Morte. Para os religiosos monoteístas, ela é apenas uma consequência. Um fato. Uma herança do pecado. “Por meio de um só homem o pecado entrou no mundo, e a morte por meio do pecado (...)”. Foi essa a explicação de Nora, quando aos três anos de idade perguntei a ela o que era a Morte.

Para o filósofo Epicuro: “A morte é uma quimera: porque enquanto eu existo, ela não existe; e quando ela existe, eu já não existo". Essa era uma forma de diminuir a morte: “Ela não é tão importante assim, fique tranquila”. Eles diziam.

A Morte. É a narradora de uma das minhas histórias favoritas de quando éramos crianças. A Menina que Roubava Livros. Eu gostava dessa definição da Morte. Um anjo da guarda. Uma amiga que visita em horas inoportunas. Ela está ali, apenas esperando. Ela é uma deusa. Um ser próprio. Amiga dos mortais. Desventurados os que são intimidados por ela. Ela não é nada, você é mais forte.  Os filósofos como Epicuro tem razão sobre isso, para aqueles que foram, ela não é nada. O vazio apenas. Quem iria querer o vazio? Alguns de nós talvez. Almas mortais.
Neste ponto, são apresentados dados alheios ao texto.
(* ===== verification/Conversion.v ===== *)
(** * Conversion: between Kubernetes resources and the API

    Models pkg/server/conversion/conversion.go: the projection of conditions
    onto API statuses, the read metadata of a resource and of scoped ones, the
    builder of object metadata, and tags. *)

From coqutil Require Import Datatypes.RecordSetters.
Import TriangleBracketNotations.
From S2P Require Import Prelude Errors GoStrings Json Kubernetes Conditions Provisioning.
From S2P Require Manager.

(** The generated API types (pkg/openapi/types.go). *)
Module openapi.

Abbreviation ResourceProvisioningStatus := string.
Definition ResourceProvisioningStatusDeprovisioning : ResourceProvisioningStatus := "deprovisioning".
Definition ResourceProvisioningStatusError : ResourceProvisioningStatus := "error".
Definition ResourceProvisioningStatusPending : ResourceProvisioningStatus := "pending".
Definition ResourceProvisioningStatusProvisioned : ResourceProvisioningStatus := "provisioned".
Definition ResourceProvisioningStatusProvisioning : ResourceProvisioningStatus := "provisioning".

Abbreviation ResourceHealthStatus := string.
Definition ResourceHealthStatusDegraded : ResourceHealthStatus := "degraded".
Definition ResourceHealthStatusError : ResourceHealthStatus := "error".
Definition ResourceHealthStatusHealthy : ResourceHealthStatus := "healthy".
Definition ResourceHealthStatusUnknown : ResourceHealthStatus := "unknown".

(** ProvisioningStatusDetail and HealthStatusDetail, which have the same fields. *)
Record StatusDetail := { detail_Message : string; detail_Reason : string }.

Record Tag := { Tag_Name : string; Tag_Value : string }.

Record ResourceReadMetadata := {
  CreatedBy : option string;
  CreationTime : Z;
  DeletionTime : option Z;
  Description : option string;
  HealthStatus : ResourceHealthStatus;
  HealthStatusDetail : option StatusDetail;
  Id : string;
  ModifiedBy : option string;
  ModifiedTime : option Z;
  Name : string;
  ProvisioningStatus : ResourceProvisioningStatus;
  ProvisioningStatusDetail : option StatusDetail;
  Tags : option (list Tag);
}.

(** OrganizationScopedResourceReadMetadata and ProjectScopedResourceReadMetadata
    have the fields of ResourceReadMetadata, grouped here in one, and the scope. *)
Record OrganizationScopedResourceReadMetadata := {
  org_Metadata : ResourceReadMetadata;
  org_OrganizationId : string;
}.

Record ProjectScopedResourceReadMetadata := {
  project_Metadata : ResourceReadMetadata;
  project_OrganizationId : string;
  project_ProjectId : string;
}.

(** ResourceWriteMetadata. *)
Record ResourceMetadata := {
  write_Description : option string;
  write_Name : string;
  write_Tags : option (list Tag);
}.

End openapi.

(** What Go's time package makes of an instant, in nanoseconds since the Unix
    epoch: its RFC 3339 text in seconds, with the years it is defined for, and
    the text encoding/json gives it. *)
Class GoTime := {
  ZeroTime : Z;
  representable : Z -> Prop;
  FormatRFC3339 : Z -> string;
  ParseRFC3339 : string -> option Z;
  MarshalTime : Z -> option string;
  UnmarshalTime : string -> option Z;
  Parse_Format t : representable t -> ParseRFC3339 (FormatRFC3339 t) = Some (t / 1000000000 * 1000000000)%Z;
  Marshal_representable t : representable t -> exists s, MarshalTime t = Some s;
  Unmarshal_Marshal t s : MarshalTime t = Some s -> UnmarshalTime s = Some t;
}.
(* ===== verification/ArgoCD.v ===== *)
(** * ArgoCD: the continuous-deployment driver

    Models pkg/cd/argocd/driver.go over pkg/apis/argoproj/v1alpha1/types.go.
    The Kubernetes API, the connectivity tester and controllerutil's
    CreateOrPatch are calls; a call given a pointer it may write to answers the
    content it leaves there. *)

From coqutil Require Import Datatypes.RecordSetters.
Import TriangleBracketNotations.
From S2P Require Import Prelude Errors GoStrings Json Effects Kubernetes Conditions Provisioning CD.
From Stdlib Require Import Ascii.

(** pkg/apis/argoproj/v1alpha1. *)
Module argoprojv1.

Record HelmParameter := { param_Name : string; param_Value : string }.

Record ApplicationSourceHelm := {
  ReleaseName : string;
  Values : string;
  Parameters : list HelmParameter;
}.

Record ApplicationSource := {
  RepoURL : string;
  Chart : string;
  Path : string;
  TargetRevision : string;
  Helm : option ApplicationSourceHelm;
}.

Record ApplicationDestination := { dest_Name : string; dest_Namespace : string }.

Abbreviation ApplicationSyncOption := string.
Definition CreateNamespace : ApplicationSyncOption := "CreateNamespace=true".
Definition ServerSideApply : ApplicationSyncOption := "ServerSideApply=true".

Record ApplicationSyncAutomation := { SelfHeal : bool; Prune : bool }.

Record NamespaceMetadata := {
  ns_Labels : option (gmap string string);
  ns_Annotations : option (gmap string string);
}.

Record ApplicationSyncPolicy := {
  SyncOptions : list ApplicationSyncOption;
  Automated : option ApplicationSyncAutomation;
  ManagedNamespaceMetadata : option NamespaceMetadata;
}.
(** C40 Registration and removal of a cluster are inverse: what was registered
    is found under its identifier, marked as a cluster and holding the address of
    its kubeconfig, its authority, client certificate and key, each in its own
    place; registering it again changes nothing, and deleting it leaves what there
    was before; deleting it once more is no error. *)
Theorem cluster_registration_roundtrip id cluster c a name s :
  IsNotFound notFound = true -> registrable cluster c a name s -> selected id s = [] ->
  let s1 := with_secrets (secrets s ++ [registered id c a name]) s in
  outcome serve (CreateOrUpdateCluster sha256_Sum256 id cluster) s = (s1, Returned None) /\
  outcome serve (GetClusterSecret sha256_Sum256 id) s1 = (s1, Ok (registered id c a name)) /\
  secret_Data (registered id c a name) = declared id c a /\
  secret_labels (registered id c a name) !! "argocd.argoproj.io/secret-type" = Some "cluster" /\
  outcome serve (CreateOrUpdateCluster sha256_Sum256 id cluster) s1 = (s1, Returned None) /\
  outcome serve (DeleteCluster sha256_Sum256 id) s1 = (s, None) /\
  outcome serve (DeleteCluster sha256_Sum256 id) s = (s, None).
Proof.
  intros Hnf Hreg Hsel s1.
  assert (selected id s1 = [registered id c a name]) as Hsel1.
  { unfold selected, s1. simpl. rewrite filter_app. fold (selected id s).
    rewrite Hsel, filter_cons_True by apply registered_selected. done. }
  split_and!.
  - by apply register_new.
  - by rewrite get_secret_outcome, Hsel1.
  - unfold declared. simpl. unfold clusterData, clusterName. by destruct (cd.Labels id).
  - change (clusterLabels sha256_Sum256 id !! "argocd.argoproj.io/secret-type" = Some "cluster").
    unfold clusterLabels. by rewrite lookup_insert_eq.
  - by apply register_again.
  - rewrite delete_cluster_outcome, Hsel1. unfold outcome, s1. simpl.
    rewrite bool_decide_true by (rewrite map_app; set_solver).
    simpl. rewrite filter_app, filter_other_names, filter_cons_False by (simpl; tauto || apply Hreg).
    simpl. rewrite app_nil_r. by destruct s.
  - by rewrite delete_cluster_outcome, Hsel.
Qed.
(* ===== verification/Stack.v ===== *)
(** * Stack: a controller, from the API object down to the CD driver

    Puts the components together the way a controller runs them: Reconcile of
    pkg/manager/reconcile.go (Manager) runs a root provisioner, in the context
    it prepares; the root is a tree of combinators (Combinators) whose leaves
    are application provisioners (Application) and any other provisioners; and
    an application provisioner reaches the Argo CD driver (ArgoCD) through the
    cd.Driver interface.  The calls left are those of the Kubernetes API, of
    each application's getter and generator, and of the other provisioners. *)

From S2P Require Import Prelude Errors Effects Kubernetes Conditions Provisioning ProvisioningLog References.
From S2P Require Import Manager Concurrency Combinators CD ArgoCD ArgoCDFacts Application Conversion.

(** What provisioners call: the getter and generator of the application named
    [leaf], the API on behalf of the driver, and [F] for everything else. *)
Inductive provisionE `{Semver} (V : Type) (F : Type -> Type) (X : Type) : Type :=
| AppCall (leaf : string) (e : appE V X)
| DriverCall (e : argoE X)
| OtherCall (e : F X).

Arguments AppCall {_ V F X} leaf e.
Arguments DriverCall {_ V F X} e.
Arguments OtherCall {_ V F X} e.

(** What a controller calls. *)
Inductive controllerE `{Semver} (O V : Type) (F : Type -> Type) (X : Type) : Type :=
| ManagerCall (e : managerE O X)
| ProvisionerCall (e : provisionE V F X).

Arguments ManagerCall {_ O V F X} e.
Arguments ProvisionerCall {_ O V F X} e.

#[export] Instance subeffect_driver `{Semver} V F : Subeffect argoE (provisionE V F).
Proof.
  by refine {| inject X e := DriverCall e; project X e := match e with DriverCall e' => Some e' | _ => None end |}.
Defined.

#[export] Instance subeffect_provisioner `{Semver} O V F : Subeffect (provisionE V F) (controllerE O V F).
Proof.
  by refine {| inject X e := ProvisionerCall e; project X e := match e with ProvisionerCall e' => Some e' | _ => None end |}.
Defined.

#[export] Instance subeffect_manager `{Semver} O V F : Subeffect (managerE O) (controllerE O V F).
Proof.
  by refine {| inject X e := ManagerCall e; project X e := match e with ManagerCall e' => Some e' | _ => None end |}.
Defined.

Section stack.
Context `{Semver} {V Cl O : Type} {F : Type -> Type} `{ManagableResource O} `{Kubernetes.Scheme O} `{ControllerUtil}
  `{ApiErrors} `{MapOrder}.

(** cd.Driver, as the Argo CD driver implements it, for the application [leaf]. *)
Definition app_handler (yaml_Marshal : V -> result string) (leaf : string) {X : Type} (e : appE V X) : prog (provisionE V F) X :=
  match e in appE _ Y return prog (provisionE V F) Y with
  | DriverCreateOrUpdate id app => translate (argocd.CreateOrUpdateHelmApplication yaml_Marshal id app)
  | DriverDelete id background => translate (argocd.DeleteHelmApplication id background)
  | e' => call (AppCall leaf e')
  end.

(** An application provisioner, over the driver. *)
Definition leaf (yaml_Marshal : V -> result string) (name : string) (p : application.Provisioner) :
    Combinators.Provisioner (provisionE V F) (Context Cl O) :=
  {| ProvisionerName := name;
     Combinators.Provision ctx := lift (interp (fun X => app_handler yaml_Marshal name) (application.Provision p ctx));
     Combinators.Deprovision ctx := lift (interp (fun X => app_handler yaml_Marshal name) (application.Deprovision p ctx)) |}.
Eu já sofri com essa palavra antes. Quatro vezes, por enquanto. A primeira: a morte do hamster Skinner. Aos três anos. Meu primeiro contato com ela, a Morte. Skinner era o hamster de Rebecca, acho que isso explica o hamster ter o nome de um dos maiores psicólogos behavioristas. A segunda: a morte de tia Berta. Nesta eu já tinha idade o suficiente para entender todo o ocorrido. Berta Caliman, a filha do meio. Tinha uma guerra com a filha mais velha, Nora, e a guerra se findou com a sua morte. Berta deixou quatro filhos muito jovens: Serena, doze anos. Isaac, nove anos. Nathaniel, cinco anos. E a pequena Marissa, com apenas três anos. Sim, Marissa Caliman Aguilera. Nossa prima, filha de tia Berta. Marissa também teve seu primeiro contato com Ela aos três anos. Mas no caso dela, foi devastador. O meu caso devastador foi apenas aos treze anos. A terceira morte: Celine Mills. Dois anos depois da morte de tia Berta. Foi aí que o nosso mundo caiu. O meu e o de Nora. Claro, os meus irmãos sofreram muito obviamente, mas se recuperaram rápido. Mas a ferida no meu peito e no peito de Nora nunca se curou. Digo, no dela se curou dez anos depois. Eu tinha vinte e três. A quarta morte: a queda de Nora Caliman. Fazem cinco anos, um pouco mais. Eu sigo firme, mas sinto sua falta. Principalmente nessas horas. Nessas horas em que se apresenta a Morte.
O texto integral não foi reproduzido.